Commissioner Hanson said Navigator hadn’t met the burden of proof laid out in South Dakota law, hadn’t shown the willingness to comply with all applicable laws and rules and hadn’t always been cooperative with the PUC staff’s requests for information.
Hanson said all pipelines aren’t the same. “Unlike the natural gas and propane pipeline companies, Navigator is not a utility and is not distributing a product to consumers. The pipeline therefore does not need to be in the proximity of humans or livestock or economic growth areas of communities or farmsteads. The location of the natural gas lines in municipal areas were shown by Navigator to argue that hazardous pipelines can be in thriving communities. However, natural gas and propane and water provide fuel for homes, businesses and industry and to create electricity. CO2 pipelines do not,” Hanson said.
Commissioner Nelson said he would support the motion to deny but, for him, the question was closer than it was for Fiegen or Hanson. Nelson said Navigator hadn’t addressed the welfare of the inhabitants along the proposed route, which is one of the requirements in state permitting law. He cited the high percentages of landowners who refused Navigator’s offers to allow the line.
“While that’s certainly not one hundred percent of the landowners, to me it is a stunningly large percentage of landowners, many of them inhabitants who simply said, No. And so my conclusion is that this project would substantially impair the welfare of the inhabitants,” Nelson said.

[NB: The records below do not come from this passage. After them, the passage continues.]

(* ===== verification/DMACopy.v ===== *)
(** * DMACopy: what a transfer of the DMA controller does to the memory

    The controller is proved against an interface, [word_bus]: what a memory
    system promises to one bus master. *)

From S2P Require Import Prelude Effects Types Bus Range Mapper Physical Interrupts DMAC.
Import DMACConfig DMAC.

(** ** The interface of a memory system to a bus master *)

(** What the master sees: the words at the addresses it may use, the cycle in
    which it asked for each access, the holder of the bus and the cycle of the
    last release. *)
Record view := MkView {
  v_word : Z → option Z;
  v_asked : Z → Z → option Z;         (* address, mode *)
  v_holder : option Z;
  v_released : Z
}.

Definition ask (now a mode : Z) (v : view) : view :=
  MkView (v_word v)
    (λ a' m', if (a' =? a) && (m' =? mode)
              then match v_asked v a mode with None => Some now | t => t end else v_asked v a' m')
    (v_holder v) (v_released v).
Definition served (a mode : Z) (v : view) : view :=
  MkView (v_word v) (λ a' m', if (a' =? a) && (m' =? mode) then None else v_asked v a' m')
    (v_holder v) (v_released v).
Definition written (a d : Z) (v : view) : view :=
  MkView (λ x, if x =? a then Some d else v_word v x) (v_asked v) (v_holder v) (v_released v).
Definition held (h : option Z) (v : view) : view :=
  MkView (v_word v) (v_asked v) h (v_released v).
Definition released (now : Z) (v : view) : view :=
  MkView (v_word v) (v_asked v) None (s32 now).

About 30 landowners along Navigator’s proposed route and along the proposed route of the SCS Carbon Transport pipeline attended the Navigator decision Wednesday. So did Brett Koenecke and Cody Honeywell, two Pierre attorneys who have been representing SCS.
The state commission opens a hearing on the SCS application on September 11. There currently isn’t a CO2 pipeline in South Dakota.
Each lawyer in the Navigator docket received about 10 minutes to make closing arguments. Moore referred to the 12 years that he spent working on the Keystone XL oil-pipeline project that he said “ping-ponged” back and forth, based on which political party held the White House. The company finally gave up on the KXL project after Democrat Joe Biden pulled the permit needed to cross the border from Canada. “I don’t think that’s how pipeline dockets should be decided,” Moore said. “It should be decided on the evidence.”
Representing the landowners was attorney Brian Jorde from Omaha, who participated by phone Wednesday. He admitted he was wrong in pre-judging the commission’s and staff’s conduct. “The parties had a fair process, and that’s what we asked for,” he said.
Jorde reminded the commission that Navigator had the burden of proof. “And their best case just wasn’t good enough,” he said.